Go through the entries below and tally the lines holding "rewrite"; please reply with the number only.

Stored items:
··········

(** ** Eviction *)

Lemma safe_try_evict_ready_slot w arc :
  safe false t (valid_arc arc) (try_evict_ready_slot (D := D) w arc) (fun _ _ => True).
Proof.
  unfold try_evict_ready_slot.
  apply (safe_act _ _ _ _ _ _ (fun free s => free = true -> guarded t arc (fun _ _ => True) s)); [auto with rcache| |].
  { intros o s x s' Hi Hv He. cbn in He. split; [done|].
    destruct (free_to_write _) eqn:Ef; injection He as <- <-.
    - destruct (lock_write_step false s arc Hi Hv Ef) as (? & ? & _). auto.
    - split; [|done]. split; [done|]. apply quiet_guar, quiet_refl. }
  intros [|]; cbn [negb]; [|by apply safe_ret].
  eapply safe_pre; [by intros s _ Hg; apply Hg|]. apply safe_peek_guarded. intros st.
  destruct (is_ready st) eqn:Er; cbn [negb]; [|by apply safe_unlock_write].
  eapply (safe_pre _ _ _ (guarded t arc (fun o i => i = st /\ o <> None))).
  { intros s Hi (sl & Hsl & Hw & Hst & _). exists sl. split_and!; [done|done|done|].
    intros Ho. rewrite (ci_tombstones _ Hi _ _ Hsl Ho) in Hst. by subst st. }
  apply safe_set_state; [intros o i [-> Ho] _; split; [done|by intros ->]|].
  apply safe_unlock_write. eapply (safe_pre _ _ _ (dead_arc arc)).
  { intros s _ (sl & Hsl & Hst & _ & _ & Ho). exists sl. rewrite Hst. auto. }
  by apply (safe_remove_if false w arc Return).
Qed.

Definition all_valid (l : list (string * nat * Z)) (s : Shared) : Prop :=
  Forall (fun x => valid_arc (snd (fst x)) s) l.

Lemma stable_all_valid l : stable t (all_valid l).
Proof.
  intros t' s s' Hne Hi Hg Hv. eapply Forall_impl; [exact Hv|]. intros x.
  by apply (stable_valid t (snd (fst x)) t').
Qed.
Hint Resolve stable_all_valid : rcache.

Lemma safe_evict_first l : safe false t (all_valid l) (evict_first l) (fun _ _ => True).
Proof.
  induction l as [|[[w arc] tick] l IH]; [by apply safe_ret|]. cbn [evict_first].
  eapply (safe_pre _ _ _ (fun s => valid_arc arc s /\ all_valid l s)); [by intros s _ [? ?]%Forall_cons|].
  eapply safe_bind.
  - apply safe_frame; [|apply safe_try_evict_ready_slot]. split; [auto with rcache|].
    intros s s' Hi Hg Hv. eapply Forall_impl; [exact Hv|]. intros x (sl & Hsl & _).
    destruct (gu_slots _ _ _ _ Hg _ _ Hsl) as (sl' & Hsl' & _). by exists sl'.
  - intros [|].
    + eapply safe_pre; [by intros s _ [_ Hv]; apply Hv|]. apply safe_skip; [done|auto with rcache|].
      intros _. by apply safe_ret.
    + eapply safe_pre; [|apply IH]. tauto.
Qed.

Lemma push_candidates_subset w entries candidates :
  push_candidates w entries candidates ⊆ candidates ++ entries.
Proof.
  revert candidates. induction entries as [|[[w' arc] tick] l IH]; intros candidates; cbn [push_candidates];
    [by rewrite app_nil_r|].
  destruct (_ <=? _)%nat; [set_solver|]. case_bool_decide; etrans; try apply IH; set_solver.
Qed.

Lemma sort_by_access_subset l : sort_by_access l ⊆ l.
Proof.
  induction l as [|x l IH]; [done|]. cbn [sort_by_access foldr].
  assert (forall k, insert_by_access x k ⊆ x :: k) as Hins.
  { induction k as [|y k IHk]; [done|]. cbn. case_match; [done|]. set_solver. }
  etrans; [apply Hins|]. unfold sort_by_access in IH. set_solver.
Qed.

Lemma all_valid_subset l l' s : l' ⊆ l -> all_valid l s -> all_valid l' s.
Proof. intros Hsub Hv. apply Forall_forall. intros x Hx. by apply (proj1 (Forall_forall _ _) Hv), Hsub. Qed.

Lemma iter_valid o s x s' :
  cache_inv s -> exec _ o t Iter s = Some (x, s') -> quiet s s' -> all_valid x s'.
Proof.
  intros Hi He _. injection He as <- <-. apply Forall_forall. intros [[w arc] tick] Hin.
  apply list_elem_of_omap in Hin as (w' & _ & Hw). apply fmap_Some in Hw as (arc' & Ha & [= <- -> ->]).
  destruct (ci_entries _ Hi _ _ Ha) as (sl & Hsl & _). by exists sl.
Qed.

Lemma safe_evict_sorted l : safe false t (all_valid l) (evict_first (sort_by_access l)) (fun _ _ => True).
Proof.
  eapply safe_pre; [|apply safe_evict_first]. intros s _. apply all_valid_subset, sort_by_access_subset.
Qed.

Lemma safe_try_evict_oldest_sample w :
  safe false t (fun _ => True) (try_evict_oldest_sample (D := D) w) (fun _ _ => True).
Proof.
  unfold try_evict_oldest_sample. apply safe_skip; [done|auto with rcache|]. intros len.
  destruct (len =? 0)%nat; [by apply safe_ret|]. apply safe_skip; [done|auto with rcache|]. intros cursor.
  set (start := Z.to_nat _).
  apply (safe_quiet _ _ _ _ (fun l => all_valid l)); [done|auto with rcache|eauto using iter_valid|].
  intros entries. eapply (safe_pre _ _ _ (all_valid (push_candidates w (drop start entries) []))).
  { intros s _ [_ Hv]. eapply all_valid_subset; [|exact Hv].
    etrans; [apply push_candidates_subset|]. cbn. apply subseteq_drop. }
  destruct (_ && _); [|apply safe_evict_sorted].
  apply (safe_quiet _ _ _ _ (fun l => all_valid l)); [done|auto with rcache|eauto using iter_valid|].
  intros entries'. eapply safe_pre; [|apply safe_evict_sorted]. intros s _ [Hv Hv'].
  eapply all_valid_subset; [apply push_candidates_subset|]. apply Forall_app. split; [done|].
  eapply all_valid_subset; [|exact Hv']. apply subseteq_take.
Qed.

··········

** Answer **
3